You see, having a child with any sort of “special need” can be, and oftentimes is, a very lonely place. I am thankful every single day that Jackson’s Progressive Infantile Scoliosis is a “special need” that allows him to live a fairly normal life. We are blessed beyond measure that it has treatment, is generally not a death sentence, and doesn’t affect his mental faculties.
That doesn’t mean it is easy.
That doesn’t mean we don’t need support.
Justin is my “rock” when it comes to these emotions I’m finally expressing publically. He hears them all the time. His philosophy is “if you don’t have any expectations of others, then you won’t have to be disappointed when they don’t come through.” He’s 100% right. But … I’m a woman … a mother …. a tiger mama …. and I don’t think that way.
I am disappointed, angry, often flabbergasted, and mostly hurt.
When our family experiences weeks like the last one … and the upcoming one … I feel so alone. I feel like, certainly, no one cares about what we are going through. Because if they did care … they would call me, email me, text me, send something nice for Jackson, or make us a meal. Generally speaking, none of this ever happens.
And … I’m going to let you in on a little secret … while I totally understand that this is meant as a nice gesture: “Let me know if I can do anything” is a meaningless statement to anyone in crisis (not just special needs families). In blunt honesty, we are too exhausted to ASK you for favors … and, albeit, probably too proud. Actions speak infinitely louder than words.
To outsiders looking in, maybe Jackson’s condition is “just scoliosis” because they don’t understand. Trust me, I blame a lot of things on ignorance or else I’d never be happy. But, let me tell you … PIS is quite a different beast. Every 8-10 weeks for the last year, our baby has been x-rayed, drugged, intubated, poked and prodded, and bound up in a 3lb plaster body cast. Can you imagine having surgery every 2 months? That’s not even considering the amount of traveling we do, the expenses we incur, and the stresses of constant phone calls, faxes, and doctors visits. And then there’s the mistakes … the many costly, painful mistakes that Shriner’s Hospital has made on Jackson. And we cannot even see the light at the end of the tunnel yet.

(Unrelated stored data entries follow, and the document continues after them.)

(** Messages pushed into a pipeline.  A stage sends each output to its
    target as soon as it has it; the locals of a stage are its own and only
    the sink acts on the receiver, so the target receives the same messages
    in the same order when it is given the outputs of the stage together. *)
Fixpoint send_all (pipeline : Pipeline) (msgs : list Msg) (self : Receiver)
    : Pipeline * Receiver :=
  match pipeline with
  | P_sink => (P_sink, fold_left (fun s m => sink m s) msgs self)
  | P_timestamp_filter locals target =>
      let (locals', outs) := stage_run timestamp_filter_send locals msgs in
      let (target', self') := send_all target outs self in
      (P_timestamp_filter locals' target', self')
  | P_pd0_filter locals target =>
      let (locals', outs) := stage_run pd0_filter_send locals msgs in
      let (target', self') := send_all target outs self in
      (P_pd0_filter locals' target', self')
  end.

(** [pipeline.send(msg)]. *)
Definition send (pipeline : Pipeline) (msg : Msg) (self : Receiver)
    : Pipeline * Receiver :=
  send_all pipeline [msg] self.

(** The exception classes [self._sock.recv] is distinguished by:
    [socket.timeout], any other [socket.error], anything else. *)
Inductive Exn := socket_timeout | socket_error | other_exception.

Sometimes I wonder if people just don’t know what to say, so they don’t say anything at all? Or, going through something this monumental is so foreign to most people, that they cannot understand its toll? Either way, it hurts to feel so forgotten. I often reflect on my life before we were touched by a “medical condition.” I wonder, wholeheartedly, if I would be the same way if it wasn’t happening to me and to someone else’s child. Somehow, I don’t think so. I think I would remember.
To the choir members out there … all the “special needs” mamas reading this blog … thanks for all the times you’ve SAID IT BEST on your blogs when I couldn’t speak. I sincerely hope that you’re out there in cyberspace nodding away with me like I have so many times with you. GGGGrrrrr …. Thank you also for being the ones … who between programming medical devices, filling prescriptions, traveling across the country, and wearing your many hats … find the time to check on us. We appreciate it more than you know (or maybe not, because you do know).